How to complete this task: Quote the entries below from the line with "assert (is_greg ga" through the line with "rewrite set_reg_eq, u32_word", both ends included, and only those lines.

Material for this task:
Definition arm_addx_l (w : Z) : arm :=
  let is_sub := f_top w =? 9 in
  inline
    (emit_read_g (G_D (f_reg w)) 8 ;;
     emit_read_g (G_D (f_rr w)) 9 ;;
     emit (Extui 12 R_SR 4 0) ;;
     (if is_sub then emit (Sub 10 9 8) ;; emit (Sub 10 10 12) else emit (Add 10 8 9) ;; emit (Add 10 10 12)) ;;
     emit_write_g (G_D (f_rr w)) 10 ;;
     when (negb flags_dead)
       (emit_addsub_flags_long_masked is_sub false 8 9 10 (CCR_BIT_N .| CCR_BIT_V .| CCR_BIT_C) ;;
        emit (Movi 12 (-5)) ;;
        emit (Beqz 10 6) ;;
        emit (And R_SR R_SR 12) ;;
        sr_dirtied ;; sext_memo_invalidate) ;;
     emit_advance 2 12).

Definition arm_move_l_imm (op_pc w : Z) : arm :=
  imm ← ext32 op_pc;
  inline (if f_op6 w =? 0 then emit_move_l_imm_dn (f_rr w) imm flags_dead else emit_movea_l_imm (f_rr w) imm).

(** A conditional short branch that the MOVE.L before it absorbs. *)
Definition fusible_bcc (nw : Z) : bool :=
  let cc := (nw ≫ 8) .& 0xF in let disp := i8 (nw .& 0xFF) in
  (f_top nw =? 6) && bool_decide (cc ∈ [6; 7; 13; 15]) && negb (disp =? 0) && negb (disp =? -1).

Definition emit_move_l_bcc (dn dm nw next_pc : Z) : G unit :=
  emit_advance_flush ;;
  rc ← gets g_rc;
  let dst := dst_reg rc (G_D dn) 9 in
  emit_read_g (G_D dm) dst ;;
  write_back (G_D dn) dst ;;
  emit_cmp_cond_fused ((nw ≫ 8) .& 0xF) dst dst dst ;;
  emit_bcc_branchless_tail (u32 (next_pc + 2)) (i8 (nw .& 0xFF)) 16 ;;
  set (set_g_pc_acc 0) ;; set (set_g_cyc_acc 0).

Definition arm_move_l_dd (w : Z) (next : list (Z * Z)) : arm :=
  match next with
  | (nw, next_pc) :: _ =>
      if fusible_bcc nw then gen_do (emit_move_l_bcc (f_rr w) (f_reg w) nw next_pc) ;; mret 1%nat
      else inline (emit_move_l_dd (f_rr w) (f_reg w) flags_dead)
  | [] => inline (emit_move_l_dd (f_rr w) (f_reg w) flags_dead)
  end.

Definition arm_move_w_an_dn (w : Z) : arm :=
  let g_dn := G_D (f_rr w) in
  inline
    (emit_read_g (G_A (f_reg w)) 8 ;;
     emit (Extui 9 8 0 15) ;;
     rc ← gets g_rc;
     let dn_reg := dst_reg rc g_dn 10 in
     when (cache_lookup rc g_dn <? 0) (emit_read_g g_dn 10) ;;
     emit (Srli dn_reg dn_reg 16) ;;
     emit (Slli dn_reg dn_reg 16) ;;
     emit (Or dn_reg dn_reg 9) ;;
     write_back g_dn 10 ;;
     when (negb flags_dead) (emit (Slli 8 9 16) ;; emit_logic_flags 8) ;;
     emit_advance 2 8).

(** ADDA.W of a register to address register [am]. *)
Definition is_adda_w_to (am nw : Z) : bool :=
  (f_top nw =? 0xD) && (f_op6 nw =? 3) && (f_mode nw <=? 1) && (f_rr nw =? am).

Definition arm_movea_l (w : Z) (next : list (Z * Z)) : arm :=
  let am := f_rr w in
  let plain := inline (emit_movea_l_reg am (f_reg w) (f_mode w =? 1)) in
  match next with
  | (nw, _) :: next =>
      if is_adda_w_to am nw then
        let triple := match next with
                      | (nw2, _) :: _ => is_adda_w_to am nw2 && (f_reg nw2 =? f_reg nw)
                                         && Bool.eqb (f_mode nw2 =? 1) (f_mode nw =? 1)
                      | [] => false
                      end in
        gen_do (emit_movea_adda_fused am (f_reg w) (f_mode w =? 1) (f_reg nw) (f_mode nw =? 1) triple) ;;
        mret (if triple then 2%nat else 1%nat)
      else plain
  | [] => plain
  end.

(** ADDA.L and SUBA.L of a register. *)
Definition arm_adda_l (w : Z) : arm :=
  let is_sub := f_top w =? 9 in
  let g_src := g_reg (f_mode w =? 1) (f_reg w) in
  let g_an := G_A (f_rr w) in
  inline
    (rc ← gets g_rc;
     let xt_dst := cache_lookup rc g_an in
     (if 0 <=? xt_dst then
        src_xt ← emit_read_g_in g_src 8;
        emit_addsub is_sub xt_dst xt_dst src_xt ;; mark_dirty g_an
      else
        emit_read_g g_src 8 ;; emit_read_g g_an 9 ;; emit_addsub is_sub 10 9 8 ;;
        emit (S32i 10 R_CPU (OFF_A (f_rr w)))) ;;
     emit_advance 2 12).
Lemma runs_read_g gi dst g j c (Q : unit → gen → jst → Prop) : rel g j c → is_greg gi → scratch dst →
  (∀ g', g_rc g' = g_rc g → rel g' (set_reg dst (greg c gi) j) c → Q tt g' (set_reg dst (greg c gi) j)) →
  runs (emit_read_g gi dst) g j Q.
Proof.
  intros Hrel Hgi Hs HQ. unfold emit_read_g. apply runs_bind, runs_gets.
  change (0 <=? cache_lookup (g_rc g) gi) with (cached (g_rc g) gi). destruct (cached (g_rc g) gi) eqn:Ec.
  - pose proof (slot_reg _ gi (rel_rc _ _ _ Hrel) Hgi Ec) as Hsl. apply runs_when.
    rewrite (proj2 (Z.eqb_neq _ _)) by (unfold scratch in Hs; lia). cbn [negb].
    refine (runs_emit _ (set_reg dst (greg c gi) j) _ _ _ _ _ _).
    + cbn [instr_ok]. by rewrite !(reg_ok_lt (cache_lookup _ _)), reg_ok_scratch by (done || lia).
    + intros pc. cbn [asem]. rewrite Z.lor_diag. by rewrite (rel_cached g j c).
    + apply HQ; [done|]. by apply (rel_set_reg g).
  - apply (runs_load gi dst g j c); try done. apply HQ; [done|]. by apply (rel_set_reg g).
Qed.
Lemma does_adda_l w : arm_does (arm_adda_l w)
  (λ c, advanced 2 12 (adda_op (f_top w =? 9) (f_rr w) (greg c (g_reg (f_mode w =? 1) (f_reg w))) c)).
Proof.
  eexists. split; [reflexivity|]. intros g j c Hrel. set (is_sub := f_top w =? 9). set (gs := g_reg _ _). set (an := f_rr w).
  assert (is_greg gs) as Hgs by apply g_reg_greg. pose proof (G_A_greg an) as Hg.
  assert (0 ≤ an < 8) as Han by (apply land_range_r; lia).
  apply runs_bind, runs_gets, runs_bind.
  change (0 <=? cache_lookup (g_rc g) (G_A an)) with (cached (g_rc g) (G_A an)).
  unfold adda_op. set (s := greg c gs). set (d := greg c (G_A an)).
  destruct (cached (g_rc g) (G_A an)) eqn:Ec.
  - apply runs_bind. apply (runs_read_g_in (hi:=hi) (sl:=sl) gs 8 g j c); auto. intros g1 j1 r E1 H1 Er Hr Hk.
    pose proof (slot_reg _ _ (rel_rc _ _ _ Hrel) Hg Ec). rewrite <- E1 in *.
    pose proof (rel_cached _ _ _ _ H1 Hg Ec) as Ev.
    unfold emit_addsub. apply (runs_update _ _ (addsub_r is_sub s d) g1 j1 c); [done..| | |].
    + destruct is_sub; instr_ok.
    + intros pc. destruct is_sub; cbn [asem]; rewrite Ev, Er; fold s d; f_equal;
        unfold set_reg; f_equal; unfold addsub_r; by rewrite u32_idemp.
    + intros g' H'. by apply runs_advance.
  - apply runs_read2 with c; [exact Hrel|auto..|]. intros g1 j1 H1 E1 E8 E9. rewrite OFF_A_G by done.
    apply runs_bind. unfold emit_addsub.
    apply (runs_emit _ (set_reg 10 (if is_sub then d - s else d + s) j1)).
    + by destruct is_sub.
    + intros pc. destruct is_sub; cbn [asem]; by rewrite E8, E9.
    + match goal with |- JitOps.runs _ _ _ ?g2 ?j2 _ => apply (runs_store (hi:=hi) (sl:=sl) (G_A an) 10 g2 j2 c) end; auto.
      * by apply rel_emitted, rel_set_reg.
      * cbn [emitted g_rc set_g_code]. by rewrite E1.
      * regs. intros g' j' H' _ _. by apply runs_advance.
Qed.

(** CMP.L *)
Definition cmp_op (s d : Z) (c : m68k_cpu) : m68k_cpu := addsub_done true true s d (addsub_r true s d) c.

Lemma does_cmp_l dn dm m : sl = true → does (emit_cmp_l_dd dn dm m)
  (λ c, advanced 2 8 (cmp_op (greg c (G_D dm)) (greg c (G_D dn)) c)).
Proof.
  intros Hsl g j c Hrel. unfold emit_cmp_l_dd. pose proof (G_D_greg dm) as Hm. pose proof (G_D_greg dn) as Hn.
  apply runs_bind. apply (runs_read_g_in (hi:=hi) (sl:=sl) (G_D dm) 8 g j c); auto. intros g1 j1 r1 E1 H1 Er1 Hr1 _.
  apply runs_bind. apply (runs_read_g_in (hi:=hi) (sl:=sl) (G_D dn) 9 g1 j1 c); auto. intros g2 j2 r2 E2 H2 Er2 Hr2 Hk.
  rewrite <- (Hk r1) in Er1 by lia.
  apply runs_bind. eapply runs_emit; [instr_ok|intros; reflexivity|].
  set (j3 := set_reg 10 _ j2).
  assert (j_reg j3 r1 = greg c (G_D dm) ∧ j_reg j3 r2 = greg c (G_D dn) ∧
    j_reg j3 10 = addsub_r true (greg c (G_D dm)) (greg c (G_D dn))) as (F1 & F2 & F3).
  { unfold j3. rewrite set_reg_eq, !set_reg_ne by lia. by rewrite Er1, Er2. }
  assert (rel (emitted (Sub 10 r2 r1) g2) j3 c) as H3 by (by apply rel_emitted, rel_set_reg).
  apply runs_bind. eapply (runs_addsub_flags Hsl); [exact H3|lia..| |].
  - by rewrite F1, F2, F3.
  - rewrite F1, F2, F3. intros g4 j4 H4 _. by apply runs_advance.
Qed.

(** AND, OR and EOR *)
Definition logic_op (kind gi v : Z) (c : m68k_cpu) : m68k_cpu :=
  let r := logic_r kind v (greg c gi) in logic_done r (set_greg gi r c).



Lemma does_logic_l ra rb dst kind : sl = true → does (emit_logic_l_dd_kind ra rb dst kind false)
  (λ c, let r := logic_r kind (greg c (G_D ra)) (greg c (G_D rb)) in
        advanced 2 8 (logic_done r (set_greg (G_D dst) r c))).
Proof.
  intros Hsl g j c Hrel. unfold emit_logic_l_dd_kind. set (ga := G_D ra). set (gb := G_D rb).
  assert (is_greg ga ∧ is_greg gb ∧ is_greg (G_D dst)) as (Ha & Hb & Hd) by (unfold ga, gb; auto).
  set (r := logic_r kind (greg c ga) (greg c gb)).
  assert (word32 r) as Hr by (apply logic_r_word; by eapply rel_range).
  apply runs_read2 with c; [exact Hrel|done..|]. intros g1 j1 H1 _ E8 E9.
  apply runs_bind. unfold emit_logic_op. apply (runs_emit _ (set_reg 8 r j1)).
  - by destruct (kind =? 0), (kind =? 1).
  - intros pc. unfold r, logic_r. rewrite <- E8, <- E9. by destruct (kind =? 0), (kind =? 1).
  - apply runs_bind. match goal with |- JitOps.runs _ _ _ ?g2 ?j2 _ => apply (runs_write_g (hi:=hi) (sl:=sl) (G_D dst) 8 g2 j2 c) end;
      [by apply rel_emitted, rel_set_reg|done|auto|].
    rewrite set_reg_eq, u32_word by done. intros g2 j2 H2 _ Hk. apply runs_bind, runs_when.
    eapply (runs_logic_flags Hsl); [exact H2|lia|]. rewrite Hk, set_reg_eq, u32_word by auto.
    intros g3 j3 H3 _. by apply runs_advance.
Qed.
(* ===== verification/JitFrame.v ===== *)
(** * The prologue and the epilogue of a block

    The registers that [assign_registers] chooses, their load in the prologue,
    and the epilogue's write-back of all that the block kept in registers. *)

From Stdlib Require Import ZArith Lia.
From stdpp Require Import base tactics list numbers.
From S2P Require Import Prelude Cpu Flags XtEmit HostSim Codegen Compile JitSize JitSem JitOps JitFlags JitArms JitTail.
From S2P Require Import JitBranch.

#[local] Ltac Zify.zify_post_hook ::= Z.to_euclidean_division_equations.

(** ** The chosen registers *)

Record slots_ok (slot : Z) (rc : regcache) : Prop := {
  so_xt : length (rc_xt rc) = 16%nat;
  so_guest : length (rc_guest rc) = 4%nat;
  so_active : rc_active rc = slot;
  so_dirty : rc_dirty rc = 0;
  so_slot : ∀ gi, is_greg gi → cache_lookup rc gi = -1 ∨
    ∃ i, 0 ≤ i < slot ∧ cache_lookup rc gi = R_CACHE0 + i ∧ znth (rc_guest rc) i = gi;
  so_back : ∀ i, 0 ≤ i < slot →
    is_greg (znth (rc_guest rc) i) ∧ cache_lookup rc (znth (rc_guest rc) i) = R_CACHE0 + i
}.
Lemma plain_fetched w c : more_cycles (op_cycles w - 4) (op_body w (fetched c)) = counted_step (op_effect w) c.
Proof.
  unfold fetched. rewrite op_body_framed. unfold counted_step, op_effect, advanced.
  destruct (op_body_pc w c) as (Ep & Ec & Ei).
  unfold more_cycles, framed. unfold set_cpu_cycles, set_cpu_pc, set_cpu_instrs. rewrite Ep, Ec.
  cbn [cpu_sr cpu_d cpu_a cpu_pc cpu_usp cpu_ssp cpu_cycles cpu_instrs
    cpu_stopped cpu_halted cpu_exit_code cpu_pending_irq cpu_jit_ret_pc cpu_jit_arg1 cpu_jit_arg2 cpu_current_block
    cpu_chain_budget]. f_equal. unfold u64. lia.
Qed.

Lemma branch_fetched w c : 
  (let c1 := fetched c in let t := cond_true c1 (f_cc w) in
   more_cycles (8 + 2 * b2z t) (set_cpu_pc (if t then u32 (cpu_pc c + 2 + u32 (i8 (w .& 0xFF))) else u32 (cpu_pc c + 2)) c1)) =
  counted_step (branch_op (cpu_pc c) w) c.
Proof.
  unfold counted_step, branch_op, branched, fetched, more_cycles, framed.
  change (cond_true (set_cpu_cycles _ _) (f_cc w)) with (cond_true c (f_cc w)). cbv zeta.
  unfold set_cpu_cycles, set_cpu_pc, set_cpu_instrs.
  cbn [cpu_sr cpu_d cpu_a cpu_pc cpu_usp cpu_ssp cpu_cycles cpu_instrs
    cpu_stopped cpu_halted cpu_exit_code cpu_pending_irq cpu_jit_ret_pc cpu_jit_arg1 cpu_jit_arg2 cpu_current_block
    cpu_chain_budget]. f_equal. unfold u64. lia.
Qed.
End interpreter.
(** The operations that need the status register. *)
Lemma needs_sr_plain ws br w : Forall (λ w, opcode w ∧ plain_op w = true) ws → w ∈ ws → uses_sr w = true →
  block_needs_sr_load (block_words ws br) = true.
Proof.
  intros Ho Hin Hu. apply existsb_exists. exists w. split.
  - apply list_elem_of_In, elem_of_app. by left.
  - rewrite Forall_forall in Ho. destruct (Ho w (proj1 (list_elem_of_In _ _) Hin)). by apply plain_needs_sr.
Qed.
Lemma needs_sr_branch ws b : is_branch b → f_cc b ≠ 0 → block_needs_sr_load (block_words ws (Some b)) = true.
Proof.
  intros [_ Hb] Hc. apply existsb_exists. exists b. split.
  - apply list_elem_of_In, elem_of_app. right. by left.
  - unfold op_needs_sr. apply orb_true_iff. right. unfold is_bcc_s in Hb. rewrite !andb_true_iff in Hb.
    destruct Hb as [[[-> H1] _] _]. apply negb_true_iff, Z.eqb_neq in H1. change ((b ≫ 8) .& 0xF) with (f_cc b).
    assert (0 ≤ f_cc b < 16) by (apply land_range_r; lia). apply Z.leb_le. lia.
Qed.

Lemma ops_words pc ws : fst <$> ops_at pc ws = ws.
Proof. revert pc. induction ws as [|w ws IH]; intros pc; [done|]. cbn. f_equal. apply IH. Qed.
Lemma ops_length pc ws : length (ops_at pc ws) = length ws.
Proof. revert pc. induction ws as [|w ws IH]; intros pc; [done|]. cbn. f_equal. apply IH. Qed.

Lemma block_code_runs ws br x j lit : let words := block_words ws br in let sl := block_needs_sr_load words in
  Forall (λ w, opcode w ∧ plain_op w = true) ws → match br with Some b => is_branch b | None => True end →
  unfused_tail ws br → (length words ≤ 64)%nat → entered lits lit_bytes hi lit j →
  ∃ r g code j', block_code lit_bytes sl (ops_at (cpu_pc (j_cpu j)) words) (gen_init (assign_registers words) lit, x) = Some (r, (g, x)) ∧
    g_code g = code ++ [Jx 0] ∧ forallb instr_ok code = true ∧ arun lits lit_bytes code false j = Some (false, j') ∧
    same_guest (block_effect ws br (j_cpu j)) (j_cpu j') ∧ cpu_cycles (j_cpu j') / 0x100000000 = hi ∧
    j_reg j' 0 = 0 ∧ cpu_ok (j_cpu j').
Proof.
  intros words sl Ho Hb Hu Hlen Hen. set (ops := ops_at _ words). set (g0 := gen_init _ lit).
  assert (kruns lits lit_bytes (flushed_code lit_bytes sl ops) g0 x j (λ _ g' j',
    (same_guest (block_effect ws br (j_cpu j)) (j_cpu j') ∧ cpu_cycles (j_cpu j') / 0x100000000 = hi ∧
      j_reg j' 0 = 0 ∧ cpu_ok (j_cpu j')) ∧ g_block_emitted_callx0 g' = false)) as H.
  { unfold flushed_code. apply kruns_bind, kruns_gen. eapply runs_mono; [|apply (runs_grows lits lit_bytes); [apply ggrows_prologue| |
      apply (runs_prologue lits lit_bytes hi sl); [apply assign_ok|apply assign_active|exact Hen]]]; [|apply assign_active].
    intros offs g1 j1 [H1 L1]. change (e_len g0) with 0 in L1. apply kruns_bind.
    eapply kruns_mono; [|apply (body_runs lits lit_bytes hi sl ws br (length ops) (cpu_pc (j_cpu j)) g1 x j1 (j_cpu j)); try done].
    - intros n g2 j2 H2. apply kruns_bind, kruns_gen. eapply runs_mono; [|apply (runs_epilogue_flush lits lit_bytes hi sl); exact H2].
      intros [] g3 j3 (? & ? & ? & ? & ?). by apply kruns_ret.
    - unfold ops. by rewrite ops_length.
    - intros w Hin. by apply needs_sr_plain.
    - intros b -> . by apply needs_sr_branch.
    - change lit_bytes with 172. unfold words, block_words in Hlen. rewrite length_app in Hlen. lia. }
  destruct H as (r & g' & code & j' & E & Ec & Hok & Hrun & HQ & Hcall).
  exists r, (set_g_code (g_code g' ++ [Jx 0]) g'), code, j'. split; [by apply block_code_return|].
  split; [cbn; by rewrite Ec|]. done.
Qed.
End code.

(** ** The buffer *)

Definition word_in (code : list Z) (a : Z) : Z :=
  znth code a .| (znth code (a + 1) ≪ 8) .| (znth code (a + 2) ≪ 16) .| (znth code (a + 3) ≪ 24).

Lemma word_in_first w rest : word_in (bytes32 w ++ rest) 0 = u32 w.
Proof.
  unfold word_in. change (znth (bytes32 w ++ rest) 0) with (u8 w). change (znth (bytes32 w ++ rest) (0 + 1)) with (u8 (w ≫ 8)).
  change (znth (bytes32 w ++ rest) (0 + 2)) with (u8 (w ≫ 16)). change (znth (bytes32 w ++ rest) (0 + 3)) with (u8 (w ≫ 24)).
  rewrite (Z.lor_comm _ (_ ≪ 24)), (Z.lor_comm _ (_ ≪ 16)), (Z.lor_comm (u8 w)), !Z.lor_assoc, join32 by apply u8_range.
  rewrite !Z.shiftr_div_pow2 by lia. unfold u8, u32. change (2 ^ 8) with 256. change (2 ^ 16) with 65536. change (2 ^ 24) with 16777216. lia.
Qed.
Lemma znth_skip w rest a : 0 ≤ a → znth (bytes32 w ++ rest) (4 + a) = znth rest a.
Proof.
  intros Ha. unfold znth.
  replace (Z.to_nat (4 + a)) with (4 + Z.to_nat a)%nat by lia. done.
Qed.
Lemma word_in_later w rest a : 0 ≤ a → word_in (bytes32 w ++ rest) (4 + a) = word_in rest a.
Proof. intros Ha. unfold word_in. rewrite <- !Z.add_assoc, !znth_skip by lia. done. Qed.
Lemma word_in_pool ws rest i w : ws !! i = Some w → word_in ((ws ≫= bytes32) ++ rest) (4 * Z.of_nat i) = u32 w.
Proof.
  revert i. induction ws as [|w' ws IH]; intros [|i] E; [done..| |].
  - injection E as ->. change ((w :: ws) ≫= bytes32) with (bytes32 w ++ (ws ≫= bytes32)). rewrite <- app_assoc.
    apply word_in_first.
  - change ((w' :: ws) ≫= bytes32) with (bytes32 w' ++ (ws ≫= bytes32)). rewrite <- app_assoc.
    replace (4 * Z.of_nat (S i)) with (4 + 4 * Z.of_nat i) by lia. rewrite word_in_later by lia. by apply IH.
Qed.

Lemma pool_length m lit : length (literal_pool m lit) = Z.to_nat lit_bytes.
Proof. reflexivity. Qed.

(** The two literals that the block's code loads. *)
Lemma pool_base m lit rest : word_in (literal_pool m lit ++ rest) (lit_off ADDR_CPU_BASE) = HOST_CPU_BASE.
Proof. by apply (word_in_pool (literal_words m lit) rest 0 HOST_CPU_BASE). Qed.
Lemma pool_pc m v rest : word32 v → word_in (literal_pool m (Some v) ++ rest) (lit_off LITERAL_BCC_PC) = v.
Proof. intros. unfold literal_pool. rewrite <- (u32_small v) at 2 by done. by apply (word_in_pool (literal_words m (Some v)) rest 4 v). Qed.

Lemma padded_length bs : Z.of_nat (length bs) < 0xFFFFFF00 →
  align_up_4 (lit_bytes + Z.of_nat (length bs)) = lit_bytes + Z.of_nat (length (padded bs)).
Proof.
  intros Hb. unfold padded. rewrite length_app, length_replicate. unfold padding. change lit_bytes with 172.
  destruct (align_up_4_spec (172 + Z.of_nat (length bs))) as [H1 H2]; [lia|].
  rewrite (land_ones_low _ 3 2) in H1 by done. change (2 ^ 2) with 4 in H1. lia.
Qed.

(** ** Compiling a block of them *)

Lemma compile_make pc s r s' : compiled pc s r s' → compile_code pc s = Some (r, s').
Proof.
  intros [ops pc_end s1 lit s2 ch bo n g e Ed El Ec cap Ee ->]. unfold compile_code.
  rewrite (bind_Some (getm id) _ s (bus s) s) by done. rewrite (bind_Some _ _ _ _ _ Ed).
  destruct (List.last ops (0, 0)) as [op op_pc] eqn:Elast. cbn [fst snd] in *. rewrite (bind_Some _ _ _ _ _ El).
  rewrite (bind_Some (gets id) _ s2 s2 s2) by done. rewrite Ec. rewrite (bind_Some (modify _) _ s2 tt s') by done.
  fold cap. rewrite Ee. destruct (em_overflow e); done.
Qed.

Task result:
  assert (is_greg ga ∧ is_greg gb ∧ is_greg (G_D dst)) as (Ha & Hb & Hd) by (unfold ga, gb; auto).
  set (r := logic_r kind (greg c ga) (greg c gb)).
  assert (word32 r) as Hr by (apply logic_r_word; by eapply rel_range).
  apply runs_read2 with c; [exact Hrel|done..|]. intros g1 j1 H1 _ E8 E9.
  apply runs_bind. unfold emit_logic_op. apply (runs_emit _ (set_reg 8 r j1)).
  - by destruct (kind =? 0), (kind =? 1).
  - intros pc. unfold r, logic_r. rewrite <- E8, <- E9. by destruct (kind =? 0), (kind =? 1).
  - apply runs_bind. match goal with |- JitOps.runs _ _ _ ?g2 ?j2 _ => apply (runs_write_g (hi:=hi) (sl:=sl) (G_D dst) 8 g2 j2 c) end;
      [by apply rel_emitted, rel_set_reg|done|auto|].
    rewrite set_reg_eq, u32_word by done. intros g2 j2 H2 _ Hk. apply runs_bind, runs_when.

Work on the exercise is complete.